An Oct. 21, 2013 New Yorker article has prompted me to think of how happenstance, chance events, split-second decisions made in extreme circumstances decades and centuries ago, serendipity, and unintended consequences come together to create the present moment.
The article is entitled: “Books – Head Count – Fertilizer, fertility, and the clashes over population growth.”
The opening paragraph reads:
- On May 12, 1907, toward the end of the annual meeting of the German Bunsen Society, which was held that year in Hamburg, a distinguished chemist named Walther Nernst insulted a not so distinguished junior colleague named Fritz Haber.
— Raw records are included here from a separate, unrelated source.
Lemma touch_ok now f ip e : dns_ok now f -> ip_to_entry f !! ip = Some e -> dns_ok now (touch f ip e).
Proof.
  intros [H1 H2 Hb Hl Hr Ht] He. split; try done; cbn [touch set_maps domain_to_ip ip_to_entry].
  - intros d ip' Hd. destruct (Hb _ _ Hd) as (e' & He' & Hde). destruct (decide (ip' = ip)) as [-> | Hne].
    + rewrite lookup_insert_eq. eexists. split; [done |]. simpl. congruence.
    + rewrite lookup_insert_ne by done. by exists e'.
  - intros ip' e' [He' Hf]. cbn [touch set_maps ip_to_entry ttl] in He', Hf.
    destruct (decide (ip' = ip)) as [-> | Hne].
    + rewrite lookup_insert_eq in He'. injection He' as <-. apply (Hl ip e). split; [done | exact Hf].
    + rewrite lookup_insert_ne in He' by done. apply Hl. by split.
  - intros ip' e' He'. destruct (decide (ip' = ip)) as [-> | Hne]; [by apply (Hr ip e) |].
    rewrite lookup_insert_ne in He' by done. by apply (Hr ip' e').
  - intros ip' e' He'. destruct (decide (ip' = ip)) as [-> | Hne].
    + rewrite lookup_insert_eq in He'. injection He' as <-. by apply (Ht ip e).
    + rewrite lookup_insert_ne in He' by done. by apply (Ht ip' e').
Qed.

Lemma bump_uses_ok now f : dns_ok now f -> dns_ok now (bump_uses f).
Proof. intros []. by split. Qed.

Lemma add_warn_ok now f m : dns_ok now f -> dns_ok now (add_warn f m).
Proof. intros []. by split. Qed.

(** What allocating a fresh entry for [lower] does; [taken] says where. *)
Record allocated (now : Z) (f g : FakeDns) (lower : bytes) (ip : Z) : Prop := {
  al_ok : dns_ok now g;
  al_pool : in_pool f ip;
  al_size : pool_size g = pool_size f;
  al_ttl : ttl g = ttl f;
  al_entry : exists e, ip_to_entry g !! ip = Some e /\ entry_domain e = lower /\ created e <= now /\
    ((exists e0, live now f ip e0 /\ entry_domain e0 = lower /\ created e = created e0) \/ created e = now);
  al_others : forall ip' e', live now f ip' e' -> ip' <> ip ->
    exists e'', live now g ip' e'' /\ entry_domain e'' = entry_domain e' /\ created e'' = created e';
  al_victim : forall e, live now f ip e -> entry_domain e <> lower -> forall ip', in_pool f ip' ->
    exists e', live now f ip' e' /\ (ip' = ip \/ last_used e < last_used e' \/ last_used e = last_used e' /\ ip < ip')
}.

Lemma insert_ok now f ip lower u :
  dns_ok now f -> in_pool f ip -> ip_to_entry f !! ip = None -> domain_to_ip f !! lower = None ->
  dns_ok now (set_maps f (<[lower := ip]> (domain_to_ip f))
    (<[ip := {| entry_domain := lower; created := now; last_used := u |}]> (ip_to_entry f))).
Proof.
  intros [H1 H2 Hb Hl Hr Ht] Hin Hip Hlow. split; try done; cbn [set_maps domain_to_ip ip_to_entry].
  - intros d ip' Hd. destruct (decide (d = lower)) as [-> | Hne].
    + rewrite lookup_insert_eq in Hd. injection Hd as <-. rewrite lookup_insert_eq. by eexists.
    + rewrite lookup_insert_ne in Hd by done. destruct (Hb _ _ Hd) as (e & He & Hde). exists e.
      rewrite lookup_insert_ne; [done | congruence].
  - intros ip' e' [He' Hf]. cbn [set_maps ip_to_entry ttl] in He', Hf. destruct (decide (ip' = ip)) as [-> | Hne].
    + rewrite lookup_insert_eq in He'. injection He' as <-. apply lookup_insert_eq.
    + rewrite lookup_insert_ne in He' by done. assert (Hd : live now f ip' e') by by split. apply Hl in Hd.
      rewrite lookup_insert_ne; [done | congruence].
  - intros ip' e' He'. destruct (decide (ip' = ip)) as [-> | Hne]; [done |].
    rewrite lookup_insert_ne in He' by done. by apply (Hr ip' e').
  - intros ip' e' He'. destruct (decide (ip' = ip)) as [-> | Hne].
    + rewrite lookup_insert_eq in He'. injection He' as <-. simpl. lia.
    + rewrite lookup_insert_ne in He' by done. by apply (Ht ip' e').
Qed.

Lemma allocate_new_spec now f lower :
  dns_ok now f -> domain_to_ip f !! lower = None ->
  allocated now f (allocate_new now f lower).1 lower (allocate_new now f lower).2.
Proof.
  intros Hf Hlow. unfold allocate_new. pose proof (take_address_spec now f Hf) as Ht.
  destruct (take_address now f) as [[g ip] ev]. destruct Ht as [Ho Hin Hgone Hsub Hnames Hsz Httl Hothers Hvic].
  assert (Hlow' : domain_to_ip g !! lower = None) by by eapply lookup_weaken_None.
  assert (Hin' : in_pool (bump_uses g) ip) by (unfold in_pool; cbn [bump_uses pool_size]; rewrite Hsz; exact Hin).
  pose proof (insert_ok now (bump_uses g) ip lower (uses (bump_uses g)) (bump_uses_ok now g Ho) Hin' Hgone Hlow') as Hok.
  set (h := set_maps _ _ _) in *.
  assert (Hh : allocated now f h lower ip).
  { split; [done | done | done | done | | |].
    - eexists. unfold h. cbn [set_maps ip_to_entry]. rewrite lookup_insert_eq. split; [done |]. simpl. auto with lia.
    - intros ip' e' Hl Hne. exists e'. split; [| done]. split.
      + unfold h. cbn [set_maps ip_to_entry]. rewrite lookup_insert_ne by done. by apply Hothers.
      + unfold h. cbn [set_maps ttl bump_uses]. rewrite Httl. apply Hl.
    - intros e Hl _. by apply Hvic. }
  clearbody h. destruct ev as [[d v] |]; [| done]. cbn [fst snd].
  destruct Hh. split; try done. by apply add_warn_ok.
Qed.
The topic of the put-down—the synthesis of ammonia at very high temperatures—was, even by Bunsen Society standards, abstruse, but the gibe was strongly worded, so everyone at the meeting understood Nernst’s intent. Haber, who suffered from a variety of nervous ailments, was mortified. When he returned home to Karlsruhe, his skin broke out in hives. Before Nernst’s attack, he hadn’t been all that interested in synthesizing ammonia. The insult had the unintended consequence of stiffening his resolve. Haber threw himself full time into proving that ammonia could indeed be cooked up in the laboratory, using hydrogen and ordinary nitrogen gas. The result of this effort, which eventually became known as the Haber-Bosch process, had unintended consequences of its own, some of which proved to be world-altering.